A boy stands in front of me, smaller, shaking. His one good eye wide with terror. He clutches a bear, half its face missing.

The syringe is in my hand. My hand. And when I press it into his arm, his scream rips through me, shredding something I can never repair.

I stagger back, clutching the hospital wall, my throat raw. “I hurt him! It was me.”

Dr. Hanson—Claire, whoever she is—moves closer. “Kenzi, it wasn’t your fault. You were made to?—”

“No!” The word erupts out of me like a volcano long overdue. My vision clears. I see the hospital now, not the theater. The padded walls. The barred window. Reality.

“They made me a performer,” I choke out. Tears blur my vision. “A puppet. But I wasn’t just a victim. They used me to hurt others. To break them.”

Underneath my grief is something harder. Hotter.

I wipe my face with the back of my sleeve. “No more. They don’t get to use me anymore.”

The lights don’t dim. The curtain doesn’t fall. I’m not waiting for Laurel’s cue.

I decide for myself.

Dr. Hanson—not Claire, not anyone but herself—has a look in her eyes like she sees my shift. She sets a hand on my arm. “Kenzi, slow down. You’ve had a breakthrough. Don’t overwhelm yourself.”

But I shake my head. “I need to know if it’s real. If I’m really free.”

The old programming whispers in my skull, oily and insistent.

Milkshake.

Curtain call. Showtime.

Words that used to drop me into darkness. Words that made me theirs.

Everything swirls around me. My breath hitches, and the room tilts.

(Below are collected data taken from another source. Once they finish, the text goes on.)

(** One update: the zone is as it was, or has the versions. *)
Lemma update_zone_exec z features s err s' :
  zs_zones s !! zone_Name z = Some z -> zone_Features z = Some features ->
  zone_step _ (ForeignUpdateZone (with_features
    (<[openshiftVersionFeatureKey := formatVersion ocpVersion]>
      (<[kubernetesVersionFeatureKey := formatVersion k8sVersion]> features)) z)) s err s' ->
  (forall k, k <> zone_Name z -> zs_zones s' !! k = zs_zones s !! k) /\
  exists z', zs_zones s' !! zone_Name z = Some z' /\ (z' = z /\ err <> None \/ written z z').
Proof using Type.
  intros Hz Hf Hx.
  assert (Hw : forall d, d = with_features (<[openshiftVersionFeatureKey := formatVersion ocpVersion]>
      (<[kubernetesVersionFeatureKey := formatVersion k8sVersion]> features)) z ->
    (forall k, k <> zone_Name z -> zs_zones (write_zone d s) !! k = zs_zones s !! k) /\
    exists z', zs_zones (write_zone d s) !! zone_Name z = Some z' /\ (z' = z /\ err <> None \/ written z z')).
  { intros d ->. cbn [write_zone zs_zones with_features zone_Name].
    split; [intros k Hk; by rewrite lookup_insert_ne|]. eexists. rewrite lookup_insert_eq.
    split; [done|]. right. split; [done..|]. by exists features. }
  destruct Hx as [cur Hc Hv|err|cur err Hc Hv]; [by apply Hw| |by apply Hw].
  split; [done|]. exists z. split; [done|]. by left.
Qed.

Lemma update_zones_exec errs zones s res s' :
  NoDup (zone_Name <$> zones) -> (forall z, z ∈ zones -> zs_zones s !! zone_Name z = Some z) ->
  exec zone_step alone (update_zones k8sVersion ocpVersion errs zones) s res s' ->
  (forall k, k ∉ zone_Name <$> zones -> zs_zones s' !! k = zs_zones s !! k) /\
  (forall z, z ∈ zones -> exists z', zs_zones s' !! zone_Name z = Some z' /\
    (z' = z /\ res <> Returned None \/ written z z')) /\
  (res = Returned None -> Forall (fun e => e = None) errs).
Proof using Type*.
  revert errs s. induction zones as [|z zones IH]; intros errs s Hnd Hz Hx.
  { apply alone_ret in Hx as [-> ->]. split_and!; [done|by intros ? ?%not_elem_of_nil|].
    intros [= E]. by apply multierr_Combine_nil in E. }
  rewrite fmap_cons, NoDup_cons in Hnd. destruct Hnd as [Hnew Hnd]. cbn [update_zones] in Hx.
  pose proof (Hz z (list_elem_of_here _ _)) as Hzs.
  destruct (zone_Features z) as [features|] eqn:Ef.
  2:{ apply alone_ret in Hx as [-> ->]. split_and!; [done| |done]. intros z' Hz'. exists z'.
      split; [by apply Hz|]. by left. }
  cbv zeta in Hx. apply alone_trigger in Hx as (err & s1 & Hu & Hx).
  destruct (update_zone_exec z features s err s1 Hzs Ef Hu) as [Hother (z1 & Hz1 & Hcase)].
  assert (Hrest : forall z', z' ∈ zones -> zs_zones s1 !! zone_Name z' = Some z').
  { intros z' Hz'. rewrite Hother; [apply Hz; by right|]. intros E. apply Hnew. rewrite <- E.
    by apply list_elem_of_fmap_2. }
  assert (Hgo : exists errs', exec zone_step alone (update_zones k8sVersion ocpVersion errs' zones) s1 res s' /\
    (Forall (fun e => e = None) errs' -> Forall (fun e => e = None) errs /\ err = None)).
  { destruct err as [e|]; eexists; (split; [exact Hx|]); [|done].
    intros [_ He]%Forall_app. rewrite Forall_singleton in He. discriminate He. }
  destruct Hgo as (errs' & Hx' & Herrs). destruct (IH errs' s1 Hnd Hrest Hx') as (IHo & IHz & IHe).
  split_and!.
  - intros k. rewrite fmap_cons, not_elem_of_cons. intros [Hk Hk']. by rewrite IHo, Hother.
  - intros z' [->|Hz']%elem_of_cons; [|by apply IHz]. exists z1. rewrite IHo by done. split; [done|].
    destruct Hcase as [[-> He]|Hw]; [left|by right]. split; [done|]. intros Er.
    by apply He, Herrs, IHe.
  - intros Er. by apply Herrs, IHe.
Qed.
End zones.

(** ** Properties *)

(** The version found is, by its first two parts, the one of the last completed and verified
    update, or the desired one; an error means there is neither. *)
Theorem extractOpenShiftVersion_spec cv res :
  extractOpenShiftVersion cv = Some res ->
  exists v, current_version cv v /\
    match res with
    | inl _ => v = ""
    | inr info => v <> "" /\ exists rest, strings.Split v "." = Major info :: Minor info :: rest
    end.
Proof.
  unfold extractOpenShiftVersion. intros E.
  apply bind_Some in E as ([v last] & Hf & E).
  apply (latest_scanned _ []) in Hf; [|apply scanned_none; by intros ? ? ?%not_elem_of_nil].
  simpl in Hf. set (w := if bool_decide (v = "") then cv_Desired_Version cv else v) in E.
  exists w. split.
  - unfold w. inversion Hf as [Hno Hv|h t l1 l2 Hl Hd Ht H1 H2]; subst.
    + by apply current_desired.
    + clear E. case_bool_decide; [by eapply current_unnamed|by eapply current_latest].
  - case_bool_decide as Hw; [by injection E as <-|].
    destruct (strings.Split w ".") as [|a [|b rest]]; [done..|]. injection E as <-. eauto.
Qed.

(** C34: a reconciliation that succeeds has read the version of OpenShift from the cluster version,
    where it is that of the last update that was completed and verified, or else the desired one,
    and the version of Kubernetes from the API server, and both are in the features of every zone of the
    control API that has the label of this zone.  One that fails, or panics, has written the
    versions to some of these zones and nothing to the others.  The other zones, and all else in
    the zones, stay as they are. *)
Theorem zone_versions `{ApiErrors} `{MultierrLaws} json_Unmarshal r name s res s' :
  (forall k z, zs_zones s !! k = Some z -> zone_Name z = k) ->
  exec zone_step alone (ZoneK8sVersionReconciler_Reconcile json_Unmarshal r name) s res s' ->
  let labelled z := zone_Labels z !! upstreamZoneIdentifierLabelKey = Some (ZoneID r) in
  s' = s /\ res <> Returned None \/
  exists cv ocpVersion k8sVersion,
    zs_versions s !! name = Some cv /\ extractOpenShiftVersion cv = Some (inr ocpVersion) /\
    (exists v rest, current_version cv v /\ strings.Split v "." = Major ocpVersion :: Minor ocpVersion :: rest) /\
    json_Unmarshal (zs_server s) = inr k8sVersion /\
    (forall k z, zs_zones s !! k = Some z -> exists z', zs_zones s' !! k = Some z' /\
      (z' = z /\ (labelled z -> res <> Returned None) \/
       labelled z /\ versions_written k8sVersion ocpVersion z z')) /\
    (forall k, zs_zones s !! k = None -> zs_zones s' !! k = None).
Proof.
  intros Hnamed (got & s1 & Hg & Hx)%alone_trigger labelled.
  destruct Hg as [cv Hcv|err ? ?|err ?]; [|by apply alone_ret in Hx as [-> ->]; left..].
  destruct (extractOpenShiftVersion cv) as [[err|ocp]|] eqn:Ee; [by apply alone_ret in Hx as [-> ->]; left| |
    by apply alone_ret in Hx as [-> ->]; left].
  apply alone_trigger in Hx as (body & s2 & Hb & Hx).
  destruct Hb as [|err]; [|by apply alone_ret in Hx as [-> ->]; left].
  destruct (json_Unmarshal (zs_server s)) as [err|k8s] eqn:Ej; [by apply alone_ret in Hx as [-> ->]; left|].
  apply alone_trigger in Hx as (zones & s3 & Hl & Hx).
  destruct Hl as [zones Hnd Hzones|err]; [|by apply alone_ret in Hx as [-> ->]; left].
  destruct (extractOpenShiftVersion_spec cv _ Ee) as (v & Hv & _ & rest & Hrest).
  right. exists cv, ocp, k8s. split_and!; [done|done|by exists v, rest|done| |].
  all: apply update_zones_exec in Hx as (Hother & Hin & _); [|done|by intros z [? _]%Hzones].
  - intros k z Hz. pose proof (Hnamed _ _ Hz) as Hk. destruct (decide (labelled z)) as [Hl|Hl].
    + destruct (Hin z) as (z' & Hz' & Hcase).
      { apply Hzones. rewrite Hk. split; [done|]. rewrite Forall_singleton. by apply map_singleton_subseteq_l. }
      rewrite Hk in Hz'. exists z'. split; [done|]. destruct Hcase as [[-> ?]|?]; [by left|by right].
    + exists z. split; [|left; by split]. rewrite Hother; [done|].
      intros (z' & Ek & [Hz' Hm]%Hzones)%list_elem_of_fmap. rewrite <- Ek in Hz'.
      assert (z' = z) as -> by congruence. rewrite Forall_singleton in Hm.
      apply Hl. by apply map_singleton_subseteq_l in Hm.
  - intros k Hk. rewrite Hother; [done|]. intros (z' & Ek & [Hz' _]%Hzones)%list_elem_of_fmap. congruence.
Qed.

(** Reading the version panics exactly when a completed and verified update has no
    completion time, or the current version is not empty and has no dot. *)
Theorem extractOpenShiftVersion_panics cv :
  extractOpenShiftVersion cv = None <->
  (exists h, h ∈ cv_History cv /\ h_State h = "Completed" /\ h_Verified h = true /\
     h_CompletionTime h = None) \/
  exists v last, foldl latest_step (Some ("", 0%Z)) (cv_History cv) = Some (v, last) /\
    let current := if bool_decide (v = "") then cv_Desired_Version cv else v in
    current <> "" /\ strings.ContainsRune current "." = false.
Proof.
  unfold extractOpenShiftVersion. rewrite <- (latest_panics _ ("", 0%Z)).
  destruct (foldl _ _ _) as [[v last]|]; simpl; [|tauto].
  set (w := if bool_decide (v = "") then cv_Desired_Version cv else v). split.
  - intros E. right. exists v, last. split; [done|]. fold w. case_bool_decide as Hw; [done|].
    split; [done|]. destruct (strings.ContainsRune w ".") eqn:Ec; [|done].
    destruct (Split_two w "." Ec) as (a & b & rest & Hs). rewrite Hs in E. done.
  - intros [?|(v' & last' & [= <- <-] & Hw & Hc)]; [done|]. fold w in Hw, Hc.
    by rewrite bool_decide_eq_false_2, Split_single.
Qed.

Lemma extractOpenShiftVersion_spec_witness :
  extractOpenShiftVersion zv_cluster = Some (inr {| Major := "4"; Minor := "15" |}) /\
  exists v, current_version zv_cluster v /\ v <> "".
Proof.
  assert (E : extractOpenShiftVersion zv_cluster = Some (inr {| Major := "4"; Minor := "15" |}))
    by (by vm_compute).
  split; [exact E|]. destruct (extractOpenShiftVersion_spec zv_cluster _ E) as (v & Hv & Hn & _).
  eauto.
Defined.

(** One zone with the label. *)
Import Fake.

Definition zv_zone (features : gmap string string) (version : nat) : Zone := {|
  zone_Name := "lpg"; zone_Labels := {[upstreamZoneIdentifierLabelKey := "z1"]};
  zone_Features := Some features; zone_Version := version |}.

Definition zv_state (zone : Zone) : zone_state := {|
  zs_versions := {["version" := zv_cluster]}; zs_server := "{}"; zs_zones := <["lpg" := zone]> ∅ |}.

Definition zv_unmarshal (body : string) : error + VersionInfo := inr {| Major := "1"; Minor := "28" |}.

Definition zv_features : gmap string string :=
  {[openshiftVersionFeatureKey := "4.15"; kubernetesVersionFeatureKey := "1.28"]}.

Lemma zv_run :
  exec zone_step alone (ZoneK8sVersionReconciler_Reconcile zv_unmarshal {| ZoneID := "z1" |} "version")
    (zv_state (zv_zone ∅ 0)) (Returned None) (zv_state (zv_zone zv_features 1)).
Proof.
  apply alone_trigger. eexists (inr zv_cluster), _. split; [by apply (read_found _ _ _ zv_cluster); vm_compute|].
  apply alone_trigger. eexists (inr "{}"), _. split; [apply server_answers|].
  apply alone_trigger. eexists (inr [zv_zone ∅ 0]), _. split.
  - apply zones_listed; [apply NoDup_singleton|]. intros z. rewrite list_elem_of_singleton, Forall_singleton.
    cbn [zv_state zs_zones]. split.
    + intros ->. by split; [vm_compute|apply map_singleton_subseteq_l].
    + intros [Hz _]. apply lookup_insert_Some in Hz as [[_ ->]|[_ Hz]]; [done|]. by rewrite lookup_empty in Hz.
  - apply alone_trigger. eexists None, _. split; [|by apply alone_ret].
    refine (zone_updated (with_features zv_features (zv_zone ∅ 0)) (zv_state (zv_zone ∅ 0)) (zv_zone ∅ 0) _ _);
      by vm_compute.
Qed.

Lemma zone_versions_witness :
  exists z', zs_zones (zv_state (zv_zone zv_features 1)) !! "lpg" = Some z' /\
    versions_written {| Major := "1"; Minor := "28" |} {| Major := "4"; Minor := "15" |} (zv_zone ∅ 0) z'.
Proof.
  destruct (zone_versions zv_unmarshal {| ZoneID := "z1" |} "version" (zv_state (zv_zone ∅ 0)) (Returned None)
    (zv_state (zv_zone zv_features 1))) as [[_ ?]|(cv & ocp & k8s & Hcv & Ho & _ & [= <-] & Hz & _)]; [|exact zv_run|done|].
  - intros k z. cbn [zv_state zs_zones]. intros [[<- <-]|[_ Hz]]%lookup_insert_Some; [done|]. by rewrite lookup_empty in Hz.
  - assert (ocp = {| Major := "4"; Minor := "15" |}) as ->.
    { injection Hcv as <-. vm_compute in Ho. by injection Ho as <-. }
    destruct (Hz "lpg" (zv_zone ∅ 0)) as (z' & Hz' & [[_ Hl]|[_ Hw]]); [by vm_compute| |by exists z'].
    by destruct (Hl eq_refl).
Defined.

My knees weaken.

Not this time.

I slam my palm against the wall, grounding myself in the rough paint beneath my skin. “No,” I whisper, then louder. “No!”

The spiral tries to pull me under—images of masks, needles, screaming children, wires—but I anchor myself with every ounce of will. I name the surrounding room. “Bed. Chair. Window. Light.”

The stage flickers and fades.

I stay here, stay me. The pressure lifts, sudden as a snapped cord. I’m shaking, drenched in sweat, but still standing.

Dr. Hanson’s eyes widen. “You resisted a trigger without hypnosis.”

“I broke it.” My voice is raw but steady. “They don’t own me anymore.”

I hope. A wave of terror follows fast on the heels of triumph. If I can resist, then they’ll know. Whoever’s still pulling the strings—they’ll feel the slack in the line.

And they’ll come for me.

I wrap my arms around myself and let the fear burn into determination. “Let them try,” I murmur. “This time, I’ll fight back.”

The victory shudders through me for all of three breaths before my body betrays me. My hands move on their own, slipping into familiar patterns—cupping air as though dipping into a makeup pot, patting invisible powder across my cheeks. My fingers pluck at seams that don’t exist, smoothing the lines of a costume that isn’t there.

My shoulders draw back, spine straight. Chin up, smile fixed. I hear myself humming scales under my breath, throat vibrating with rehearsed warm-ups. The theater presses in again, rehearsals carved into my bones.